Brown eyes are thought of as dominant over other colors.
When a baby is born and he or she continues to develop, parents often look at their child’s eyes to see if they are turning blue, brown, gray, green or hazel. However, eye color is an attribute that is highly dependent on a child’s genetic composition, to which both parents contribute. The genes can be mixed and be influenced by different factors but even now, in this modern age, explanations for eye color are incomplete.
Eye Color Development
The iris is the part of your eye that is colored.
Doctors and researchers believe that eye color originates from three genes. Among these genes, one is currently not fully understood. The other two genes account for the typical and most common eye colors including blue, green and brown. Others like hazel, gray and other combinations are a product of the third gene, and are not fully explicable as of yet. People say that brown eye color is dominant, and blue is thought of as recessive. The exact mechanism of eye color is not clear, and requires further study.
Eye color is determined by our DNA passed on from our parents.
Researchers from the Netherlands announced that through the use of sophisticated DNA analysis they can determine the eye color of adults with 90 percent accuracy. The researchers also mentioned that they were gathering new understanding of genetics and eye color, and were honing in on the ability to predict with more accuracy even combinational eye colors.
Eye color is said to change during the first few years of life of a baby. Most babies are born with blue eyes because of the absence of melanin. Melanin is the pigment responsible for the coloring of our eyes, skin and hair as we get older.
Typically, if both parents have brown eyes, the likelihood of their children to acquire the same eye color is high. More often than not, darker colors dominate, like brown dominating green and green winning over blue. However, it is also possible for a child to have a completely different eye color than either parent.
Sometimes babies are born with two different colored irises, which may be because of a problem with melanin distribution and transport. Other reasons include trauma to the baby during pregnancy, inflammation and hyper pigmentation of the iris or benign genetic disorder.
Most babies are born with blue eyes that change over time to a different color.
Why Does Eye Color Change?
The iris expands or contract to control pupil size. The pupil dilates (enlarges) when exposed to darker areas, and it constricts (shrinks) when in a brighter environment or when the eye focuses on near objects. The eye color may change slightly because of either compression or decompression of the iris as the pupil changes in size.
An individual’s emotional response can also affect the color of the iris. The phenomenon is inexplicable but anecdotal evidences suggest that when people are happy and optimistic, the iris tends to be darker.
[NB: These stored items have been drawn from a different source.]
(** ** Reconfirmation *)

(** An investor's reconfirmation is accepted exactly when the reservation is theirs and
    awaiting reconfirmation, the offering's window is still open and its current disclosure
    pack is complete; it then changes that one row and no other. *)
Theorem reconfirmReservation_iff ulid rid acc tr at_ s :
  (∃ s', reconfirmReservation ulid rid acc tr at_ s = Ok (inl at_, s') ∧
         reconfirmed rid acc at_ s s') ↔
  ∃ r o e, find_reservation rid s = Some r ∧ Reservation.accountId r = acc ∧
    Reservation.stage r = ReservationStage.awaiting_reconfirmation ∧
    find_offering (Reservation.offeringId r) s = Some o ∧
    Offering.effectiveRightsEndAt o = Some e ∧ at_ < e ∧
    isCompleteDisclosurePack (current_document_types (Offering.id o) s) = true.
Proof.
  split; [by intros (s' & _ & H); apply H|].
  intros (r & o & e & Hr & Ha & Hst & Ho & He & Hlt & Hc).
  assert (∃ s', reconfirmReservation ulid rid acc tr at_ s = Ok (inl at_, s')) as [s' H].
  { unfold reconfirmReservation, stage_is. cbn [fresh]. rewrite Hr, Ha, Hst, Ho, He, Hc.
    rewrite !bool_decide_eq_true_2 by done. cbn [negb]. unfold isReconfirmationWindowOpen.
    replace (at_ <? e) with true by lia. cbn [negb]. by eexists. }
  exists s'. split; [done|]. by apply reconfirm_reconfirmed in H as [_ H].
Qed.

(** ** Commitment *)

(** The commit of a published offering runs only once its window has closed; it settles
    exactly its reconfirmed reservations (finalized, one position and one money event
    each) and lapses exactly those still awaiting reconfirmation (silence is a no); every
    other reservation is left as it was, and none of the offering's is left undecided. *)
Theorem commitOfferingFinalization_effect ulid off tr at_ s c s' :
  reachable ulid s → commitOfferingFinalization ulid off tr at_ s = Ok (inl c, s') →
  committed off at_ s c s' ∧
  (∀ r, In r (reservations s') → Reservation.offeringId r = off →
        Reservation.stage r ≠ ReservationStage.awaiting_reconfirmation ∧
        Reservation.stage r ≠ ReservationStage.reconfirmed) ∧
  cf_positionsCreated c = length (List.filter (reconfirmed_of off) (reservations s)).
Proof.
  intros R%reachable_wf H. apply commit_committed in H; [|done]. split; [done|]. split.
  - intros r Hr Eo. rewrite (com_reservations _ _ _ _ _ H) in Hr.
    apply in_update_where in Hr as (r0 & Hr0 & ->). destruct (settling_of off r0) eqn:E.
    + unfold committed_row. by destruct (stage_is _ r0).
    + split; intros Est; apply not_true_iff_false in E; apply E, settling_of_spec; auto.
  - rewrite (proj1 (com_counts _ _ _ _ _ H)). f_equal. apply List.filter_ext. intros r.
    apply eq_iff_eq_true. by rewrite reconfirmed_in_spec, reconfirmed_of_spec.
Qed.

Lemma commitOfferingFinalization_effect_witness :
  committed "offering_1" 604807000 d8 (mkCommitted "offering_1" 1 1) d9.
Proof.
  apply (commitOfferingFinalization_effect demo_ulid "offering_1" "trace" 604807000 d8
    (mkCommitted "offering_1" 1 1) d9 reachable_d8).
  vm_compute. reflexivity.
Defined.

(** ** Materiality *)

Lemma find_offering_update k f s o :
  (∀ o, Offering.id (f o) = Offering.id o) →
  find_offering k s = Some o → find_offering k (update_offering k f s) = Some (f o).
Proof.
  intros Hf Ho. unfold find_offering in *. simpl. rewrite find_row_update_where.
  - rewrite Ho. simpl. apply find_row_Some in Ho as [_ ->]. done.
  - intros r _. unfold by_id. by rewrite Hf.
Qed.

(** A material change to a published offering withdraws every reconfirmation given so
    far and restarts the seven-day window, so that no commit can settle the offering before
    that window has passed; a non-material change touches no reservation and no window. *)
Theorem materiality_restarts_window ulid input s c s' :
  reachable ulid s → classifyMateriality ulid input s = Ok (inl c, s') →
  let endAt := ci_classifiedAt input + 7 * 24 * 3600000 in
  if materialityResetTriggered (ci_classification input)
  then (∀ r, In r (reservations s') → Reservation.offeringId r = ci_offeringId input →
             Reservation.stage r ≠ ReservationStage.reconfirmed) ∧
       cd_effectiveRightsEndAt c = Some endAt ∧
       ∀ tr at_, at_ < endAt →
         commitOfferingFinalization ulid (ci_offeringId input) tr at_ s' =
         Ok (inr co_window_still_open, s')
  else reservations s' = reservations s ∧ offerings s' = offerings s.
Proof.
  intros R%reachable_wf H endAt. apply classify_classified in H; [|done].
  destruct H as [(o & Ho & Hst & Hpub & _) _ Hreset Hno _ _].
  destruct (materialityResetTriggered _); [|by destruct (Hno eq_refl) as (? & ? & _)].
  destruct (Hreset eq_refl) as (Hr & Hoff & Hend & _). rewrite window_length in Hoff, Hend. fold endAt in Hoff, Hend.
  split_and!; [|done|].
  - intros r Hin Eo. rewrite Hr in Hin. apply in_update_where in Hin as (r0 & Hr0 & ->).
    destruct (reconfirmed_of _ r0) eqn:E; [done|]. intros Est.
    apply not_true_iff_false in E. by apply E, reconfirmed_of_spec.
  - intros tr at_ Hlt. pose proof (find_offering_update (ci_offeringId input)
      (λ o, Offering.set_window (Offering.finalOfferingPublishedAt o) (Some endAt) (Some endAt) o) s o
      ltac:(done) Ho) as Hf.
    unfold commitOfferingFinalization. unfold find_offering in *. rewrite Hoff. simpl in Hf. rewrite Hf.
    simpl. rewrite Hst, (bool_decide_eq_false_2 _ Hpub). simpl. unfold isReconfirmationWindowOpen.
    by replace (at_ <? endAt) with true by lia.
Qed.

Lemma materiality_restarts_window_witness :
  ∃ c s', classifyMateriality demo_ulid (classify_input per_se_material 600000000) d8 = Ok (inl c, s') ∧
    commitOfferingFinalization demo_ulid "offering_1" "trace" 604807000 s' =
    Ok (inr co_window_still_open, s').
Proof.
  destruct (classifyMateriality demo_ulid (classify_input per_se_material 600000000) d8)
    as [[[c|c] s']|e] eqn:E.
  2,3: exfalso; vm_compute in E; discriminate E.
  exists c, s'. split; [reflexivity|].
  apply (materiality_restarts_window demo_ulid (classify_input per_se_material 600000000) d8 c s'
    reachable_d8 E).
  reflexivity.
Defined.

End OfferingTxProps.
Age can alter eye color, too. About 10 to 15 percent of Caucasians have observed a change in their eye color over the years. The change is relative to all; some may have darker eyes, others may develop a lighter color with age.
However, if you notice that your eye color is dramatically changing, called heterochromia, it is very important to immediately see your primary care provider. Remember, eye color can be a symptom of different diseases, including pigmentary glaucoma, Horner’s syndrome and iridocyclitis.
There may be a lot of pivotal questions regarding the matter of eye color, but, in a nutshell, each individual is unique and beautiful no matter what color your eyes are. And for those that are unhappy with their eye color, colored contact lenses are available. Just remember that you have to have a doctor’s prescription in order to purchase these lenses, because they are a medical device and the use should be monitored by an eye doctor. Use caution when purchasing lenses off the Internet and never swap lenses with friends!